そして、全社員が待ちに待った定時がやって来た。
「今年もお世話になりました。」
「また来年な!」
「良いお年を〜!」
そんな言葉が飛び交う中、わたしは柳田課長の元へ行き、「今年もお世話になりました。」と挨拶をした。
「いや、こちらこそ。今年もお世話になりました。また来年もよろしくね。」
「はい。こちらこそ、よろしくお願いします。」
「それじゃ、良いお年を。」
「柳田課長も、良いお年を。」
柳田課長とそう挨拶を交わし、事務所を出るわたし。
すると、後ろから勢い良く大知が走って来て、「椿沙!ちょっと待てよぉ!」と呼び止めて来た。
「わぁっ、何よ。」
「先に行くなよぉ。」
「別に大知を待つ必要ないでしょ?」
「本当、椿沙は冷たいよなぁ〜!」
「そう思うなら、放っといてくれない?」
「あ!いや!違う違う!そうじゃなくて!」
そんな会話を交わしながら廊下を歩き、エレベーターに乗って一階へと向かう。
その間、ずっと大知はわたしの後をついて来ては、何だかんだ言いながら離れようとしなかった。
すると、会社の入口の近くに雨笠さんの姿があり、どうやらわたしを待ってくれていたようだった。
雨笠さんはわたしに気付くと優しく微笑み、こちらに向かって小さく手を振ってくれた。
「えっ、雨笠さん?」
わたしの傍でそう呟く大知。
わたしは雨笠さんに駆け寄ると、「お待たせしてすいません。」と頭を下げた。
「いえ、俺も今来たところなので。」
雨笠さんとわたしの様子を見て、何かを悟った大知は急に大人しくなると「椿沙。」とわたしを呼んだ。

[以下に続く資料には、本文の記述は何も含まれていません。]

(** * mongoose-couch: a shallow embedding of the model layer

    The development follows the JavaScript sources:

    - [JsString]      the string primitives the sources rely on
                      ([String.prototype.replace] with a string pattern,
                      [charAt], [slice], [toUpperCase]);
    - [Collection]    lib/collection.js: the per-collection command queue
                      ([maybeQueueCall], [callOrDeferUntilOpen], [doQueue],
                      [onOpen], [onClose]);
    - [Lifecycle]     lib/model.js: [Model.prototype.save], [handleSave] and
                      [Model.prototype.remove];
    - [Indexes]       lib/model.js: [Model.ensureIndexes];
    - [Discriminator] lib/model.js: [Model.discriminator];
    - [Registration], [Fixtures]  the schemas of example-discriminator.js
                      and variations of them;
    - [Gates]         lib/collection.js: what a call meets at the gates;
    - [Driver]        lib/drivers/*/collection.js over lib/collection.js:
                      driver methods, which pass [maybeQueueCall] again when
                      the queue applies them;
    - [JsObject]      the properties every object inherits, and the names
                      on which the string model is exact;
    - [Find]          lib/model.js: [Model.find], [response_to_input_refs]
                      and [response_to_input_full];
    - [FlatFile]      lib/drivers/flat-file/collection.js: [all],
                      [findOneWithView] and [bulkRemove];
    - [Mongoose]      lib/index.js: [Mongoose.prototype.model].

    Asynchronous calls are split where the source splits them: the part that
    runs when the call is made, and the callback that runs when the store
    answers.  Calls that leave this layer (driver calls, completions handed in
    by the caller, emitted events) are recorded in traces carried by the
    state. *)

From Stdlib Require Import ZArith Ascii String List Bool Lia DecimalString.
From stdpp Require Import gmap strings list fin_maps.
Import ListNotations.

Local Open Scope string_scope.
Local Open Scope list_scope.

(* ===================================================================== *)
(** ** JavaScript string primitives *)
(* ===================================================================== *)

Module JsString.

(** [s.startsWith(p)], returning what follows the prefix. *)
Fixpoint strip_prefix (p s : string) : option string :=
  match p with
  | EmptyString => Some s
  | String a p' =>
      match s with
      | EmptyString => None
      | String b s' => if Ascii.eqb a b then strip_prefix p' s' else None
      end
  end.

(** The first occurrence of [pat] in [s]: the text before it and the text
    after it. *)
Fixpoint find_first (pat s : string) : option (string * string) :=
  match strip_prefix pat s with
  | Some rest => Some (EmptyString, rest)
  | None =>
      match s with
      | EmptyString => None
      | String c s' =>
          match find_first pat s' with
          | Some (before, after) => Some (String c before, after)
          | None => None
          end
      end
  end.

Definition includes (pat s : string) : bool :=
  match find_first pat s with Some _ => true | None => false end.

「近い内に連絡するから。だから、まだ今年最後の言葉は言わない。」
真剣な表情でそう言う大知は、ふと雨笠さんの方を見ると、「お疲れ様でした。今日は譲りますけど、俺も負けませんから。」と言い、一礼をしてからその場を去って行った。
その大知の後ろ姿はどこか切なく、何だか申し訳ない気持ちになってしまったのだった。